The Story
Why it exists.
The beginning
Stones began with a question: what do stones smell like? Not metaphorically, literally. Perfumer Irina Zhurikhina-Nesa built the composition around that odd, grounding image. The cold mineral surface of a rock after rain. The slight salt of lichen. The green that pushes through cracks in pavement. Atelier de Geste, Beau Rhee's New York art studio, approached fragrance as sculpture, scent as another dimension of physical experience. Stones was the result. A limited release, 200 pieces made, launched in 2016. An independent fragrance from an independent house, with no interest in smelling like everything else on the shelf.

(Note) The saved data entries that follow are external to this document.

(** A step that does not launch a task and does not remove it leaves it as it is. *)
Lemma tm_step_keeps o m out m1 id t :
  tm_step o m = Ok (out, m1) → o ≠ Op_remove id → task_of id m t → id ∈ out ∨ task_of id m1 t.
Proof.
  intros E Hne [Hin Hid]. destruct o as [t'|id'|now]; cbn [tm_step] in E.
  - injection E as <- <-. right. split; [by right|done].
  - unfold TaskManager_remove in E. destruct (existsb _ _); [|done]. rewrite bind_Ok in E. injection E as <- <-.
    right. split; [|done]. apply list_elem_of_filter. split; [|done]. congruence.
  - destruct (Z_lt_le_dec (now 0%nat) (tm_nextTime m)) as [Hg|Hg].
    { rewrite TaskManager_run_waits in E by done. injection E as <- <-. by right. }
    rewrite TaskManager_run_passes in E by done. injection E as <- <-.
    apply list_elem_of_lookup in Hin as [j Hj]. destruct (due now (S j) t) eqn:Hd.
    + left. apply list_elem_of_In, in_concat. exists [id]. split; [|by left]. apply list_elem_of_In, list_elem_of_lookup.
      exists j. by rewrite list_lookup_imap, Hj; cbn; rewrite Hd, Hid.
    + right. split; [|done]. cbn [tm_tasks]. apply list_elem_of_lookup. exists j.
      rewrite list_lookup_imap, Hj. cbn. unfold launch. by rewrite Hd.
Qed.

(** A run whose clock has reached the launch time of a task launches it, or does
    not pass the gate and changes nothing; other steps do not raise the gate. *)
Lemma tm_step_gate o m out m1 id t :
  tm_step o m = Ok (out, m1) → task_of id m t →
  (∀ now, o = Op_run now → ∀ j, tk_nextLaunch t <= now j) →
  id ∈ out ∨ tm_nextTime m1 <= tm_nextTime m ∧ (∀ now, o = Op_run now → now 0%nat < tm_nextTime m).
Proof.
  intros E [Hin Hid] Hc. destruct o as [t'|id'|now]; cbn [tm_step] in E.
  - injection E as <- <-. right. split; [|done]. cbn. case_bool_decide as He; [by rewrite He in Hin; apply elem_of_nil in Hin|].
    cbn [orb]. destruct (Z.ltb_spec (tk_nextLaunch t') (tm_nextTime m)); lia.
  - unfold TaskManager_remove in E. destruct (existsb _ _); [|done]. rewrite bind_Ok in E. injection E as <- <-.
    right. by split.
  - destruct (Z_lt_le_dec (now 0%nat) (tm_nextTime m)) as [Hg|Hg].
    { rewrite TaskManager_run_waits in E by done. injection E as <- <-. right. split; [lia|]. by intros ? [= <-]. }
    rewrite TaskManager_run_passes in E by done. injection E as <- <-. left.
    apply list_elem_of_lookup in Hin as [j Hj]. apply list_elem_of_In, in_concat. exists [id]. split; [|by left].
    apply list_elem_of_In, list_elem_of_lookup. exists j. rewrite list_lookup_imap, Hj. cbn. unfold due.
    destruct (Z.leb_spec (tk_nextLaunch t) (now (S j))) as [_|Hx]; [by rewrite Hid|]. specialize (Hc now eq_refl (S j)). lia.
Qed.

(** ** Executions *)

(** What an operation may read from the clock when it runs between two times: the
    constructors of the tasks read it once, a run as often as it needs. *)
Definition op_within (lo hi : Z) (o : tm_op) : Prop :=
  match o with
  | Op_add t => lo <= tk_nextLaunch t <= hi ∧ tk_timeout t = 2
  | Op_remove _ => True
  | Op_run now => ∀ i j, (i <= j)%nat → lo <= now i <= now j ∧ now j <= hi
  end.

(** Operations, each with the time at which it has ended. *)
Fixpoint timed (lo : Z) (h : list (tm_op * Z)) : Prop :=
  match h with
  | [] => True
  | (o, hi) :: h => lo <= hi ∧ op_within lo hi o ∧ timed hi h
  end.

Fixpoint end_time (lo : Z) (h : list (tm_op * Z)) : Z :=
  match h with [] => lo | (_, hi) :: h => end_time hi h end.

Fixpoint tm_steps (h : list (tm_op * Z)) (m : TaskManager) : result (list (list nat) * TaskManager) :=
  match h with
  | [] => Ok ([], m)
  | (o, _) :: h => '(out, m) ← tm_step o m; '(outs, m) ← tm_steps h m; Ok (out :: outs, m)
  end.

(** The manager at the time [c]: its tasks are on their schedules, and neither they
    nor the gate are far ahead. *)
Definition tm_inv (c : Z) (m : TaskManager) : Prop :=
  0 <= c ∧ tm_nextTime m <= 4 * c + 2000000 ∧
  Forall (λ t, (∃ a k, scheduled a k t) ∧ tk_nextLaunch t <= 4 * c + 2000000) (tm_tasks m).

(** The gate after a run that passes is that of the last task. *)
Lemma run_next_time now m :
  tm_nextTime m <= now 0%nat →
  let m1 := (TaskManager_run (λ t, [tk_id t]) now m).2 in
  tm_nextTime m1 = tm_nextTime m ∨ ∃ t j, t ∈ tm_tasks m ∧ tm_nextTime m1 = tk_nextLaunch (launch now (S j) t).
Proof.
  intros Hg. rewrite TaskManager_run_passes by done. cbn. destruct (last (tm_tasks m)) as [t|] eqn:E.
  - right. exists t, (pred (length (tm_tasks m))). split; [by apply last_Some_elem_of|]. rewrite last_lookup in *.
    by rewrite length_imap, list_lookup_imap, E.
  - left. apply last_None in E. by rewrite E.
Qed.

Lemma tm_step_inv lo hi o m out m1 :
  tm_step o m = Ok (out, m1) → op_within lo hi o → lo <= hi → hi < 2 ^ 57 → tm_inv lo m → tm_inv hi m1.
Proof.
  intros E Hw Hlh Hhi (H0 & Hg & Hts). assert (Forall (λ t, (∃ a k, scheduled a k t) ∧ tk_nextLaunch t <= 4 * hi + 2000000) (tm_tasks m)) as Hts'
    by (eapply Forall_impl; [exact Hts|]; intros t [? ?]; split; [done|lia]).
  destruct o as [t|id|now]; cbn [tm_step op_within] in *.
  - injection E as _ <-. destruct Hw as [Hn Ht]. split; [lia|]. cbn [TaskManager_add snd tm_nextTime tm_tasks]. split.
    + case_bool_decide; cbn [orb]; [lia|]. destruct (Z.ltb_spec (tk_nextLaunch t) (tm_nextTime m)); lia.
    + constructor; [|done]. cbn. split; [|lia]. exists (tk_nextLaunch t), 0%nat. repeat split; cbn; lia.
  - unfold TaskManager_remove in E. destruct (existsb _ _); [|done]. rewrite bind_Ok in E. injection E as _ <-.
    split; [lia|]. cbn. split; [lia|]. apply Forall_forall. intros t [_ Ht]%list_elem_of_filter. rewrite Forall_forall in Hts'. by apply Hts'.
  - injection E as E. destruct (Z_lt_le_dec (now 0%nat) (tm_nextTime m)) as [Hn|Hn].
    { rewrite TaskManager_run_waits in E by done. injection E as _ <-. split; [lia|]. split; [lia|done]. }
    assert (∀ t j, t ∈ tm_tasks m → (∃ a k, scheduled a k (launch now j t)) ∧ tk_nextLaunch (launch now j t) <= 4 * hi + 2000000) as Hl.
    { intros t j Ht. rewrite Forall_forall in Hts'. destruct (Hts' t Ht) as [(a & k & Hs) Hle]. unfold launch, due.
      destruct (Z.leb_spec (tk_nextLaunch t) (now j)) as [Hd|_]; [|split; [by exists a, k|done]].
      destruct (Hw j j ltac:(lia)) as [_ Hj]. destruct (relaunch_never_resets a k t Hs ltac:(lia)) as [Hs' Hr].
      split; [by exists a, (S k)|lia]. }
    pose proof (run_next_time now m Hn) as Hnext. rewrite E in Hnext. cbn [snd] in Hnext. split; [lia|]. split.
    + destruct Hnext as [-> |(t & j & Ht & ->)]; [lia|]. by apply Hl.
    + rewrite TaskManager_run_passes in E by done. injection E as _ <-. cbn. apply Forall_forall. intros t Ht.
      apply elem_of_lookup_imap_1 in Ht as (j & u & -> & Hu). apply Hl. by eapply list_elem_of_lookup_2.
Qed.
(** The packets of other messages that came after the first one of [k]. *)
Definition others (hist : list (Packet * Z)) : nat := length (filter (λ m, ¬ of_message m) (after_first hist)).

Definition copies (hist : list (Packet * Z)) : nat := length (filter of_message hist).

(** The message is within what a session remembers: fewer packets of other messages
    than the collector holds messages come after its first one, and its own packets
    do not overflow a counter.  Before its first packet any number may come. *)
Definition window_fits (hist : list (Packet * Z)) : Prop :=
  (others hist < collector_capacity)%nat ∧ Z.of_nat (copies hist) < 2 ^ 32.

Lemma arrived_elem hist : arrived hist ↔ ∃ m, m ∈ hist ∧ k_HashBlock m.1 = k.
Proof. apply Exists_exists. Qed.

Lemma after_first_app h1 h2 :
  after_first (h1 ++ h2) = if decide (arrived h1) then after_first h1 ++ h2 else after_first h2.
Proof.
  induction h1 as [|m h1 IH]; cbn [after_first app].
  { rewrite decide_False; [done|]. by intros ?%Exists_nil. }
  destruct (decide (of_message m)) as [Hm|Hm].
  - rewrite decide_True; [done|]. by left.
  - rewrite IH. apply decide_ext. unfold arrived. rewrite Exists_cons. tauto.
Qed.

Lemma others_unseen hist : ¬ arrived hist → others hist = 0%nat.
Proof.
  unfold others. induction hist as [|m hist IH]; cbn [after_first]; [done|].
  unfold arrived. rewrite Exists_cons. intros Hn. destruct (decide (of_message m)); [tauto|]. apply IH. unfold arrived. tauto.
Qed.

Lemma others_snoc hist m :
  others (hist ++ [m]) = if decide (arrived hist) then if decide (of_message m) then others hist else S (others hist) else 0%nat.
Proof.
  unfold others. rewrite after_first_app. destruct (decide (arrived hist)) as [Ha|Ha].
  - rewrite filter_app, length_app. destruct (decide (of_message m)) as [Hm|Hm].
    + rewrite (filter_cons_False (λ m, ¬ of_message m)) by tauto. cbn. lia.
    + rewrite (filter_cons_True (λ m, ¬ of_message m)) by done. cbn. lia.
  - cbn [after_first]. by destruct (decide (of_message m)).
Qed.

Lemma others_mono h1 h2 : (others h1 <= others (h1 ++ h2))%nat.
Proof.
  induction h2 as [|m h2 IH] using rev_ind; [by rewrite app_nil_r|]. etrans; [exact IH|]. rewrite app_assoc, others_snoc.
  destruct (decide (arrived (h1 ++ h2))) as [Ha|Ha]; [destruct (decide (of_message m)); lia|]. by rewrite (others_unseen _ Ha).
Qed.

Lemma copies_snoc hist m : copies (hist ++ [m]) = if decide (of_message m) then S (copies hist) else copies hist.
Proof.
  unfold copies. rewrite filter_app, length_app. destruct (decide (of_message m)) as [Hm|Hm].
  - rewrite (filter_cons_True of_message) by done. cbn. lia.
  - rewrite (filter_cons_False of_message) by done. cbn. lia.
Qed.

Lemma window_fits_prefix h1 h2 : window_fits (h1 ++ h2) → window_fits h1.
Proof.
  intros [H1 H2]. split; [eapply Nat.le_lt_trans; [apply (others_mono h1 h2)|done]|].
  unfold copies in *. rewrite filter_app, length_app in H2. lia.
Qed.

The top notes announce the intention immediately. Galbanum brings a sharp, almost aggressive green that most perfumers would temper. Tomato adds a darker, more vegetal shadow, not the fruit, the leaf. Cape gooseberry contributes something odd: a faint tartness, almost metallic. These aren't friendly opening notes. They're the smell of something growing in difficult conditions. The choice signals that this isn't interested in universal appeal. The base tells a similar story, vetiver, moss, lichen. Not warm woods or comfortable musks. Cold woods. The kind of fireplace you don't light. The green and mineral never fully disappear, which is the point: Stones stays itself from first spray to final drydown.
The evolution
Galbanum hits first, bright, direct, slightly harsh. The kind of green that makes you lean in. Within minutes, the tomato leaf emerges from beneath it, giving the green a darker, more vegetable quality. Cape gooseberry adds a tart counterpoint, almost like the smell of stems. The handoff comes around 20 minutes in: ginger rises to meet the green, adding fresh heat. Ivy and lotus keep things cool and aquatic at the edges. Pine settles into the background, woody and aromatic. By hour two, the composition has shifted entirely. Vetiver dominates the base now, dry, smoky, slightly salty. Moss and lichen add a mineral earthiness that feels damp. Lily of the Valley appears, but cool and restrained, not sweet. The final hours are quiet: a green-mineral quiet that lingers close to the skin. Moderate sillage throughout. The evolution isn't a journey from A to B, it's a slow settling into earth.
Cultural impact
Stones was a finalist for the Art & Olfaction Award, Independent Category, in 2017, a signal that independent fragrance communities recognized its artistic intent. Only 200 pieces were produced. The fragrance exists outside conventional fragrance house conventions entirely: no heritage, no family tradition, no Grasse lineage. Just a small New York studio asking what stones smell like, and then making it real. For collectors and curious wearers, it occupies a specific corner of the niche world, the kind of fragrance that signals you're paying attention to something other than what's popular.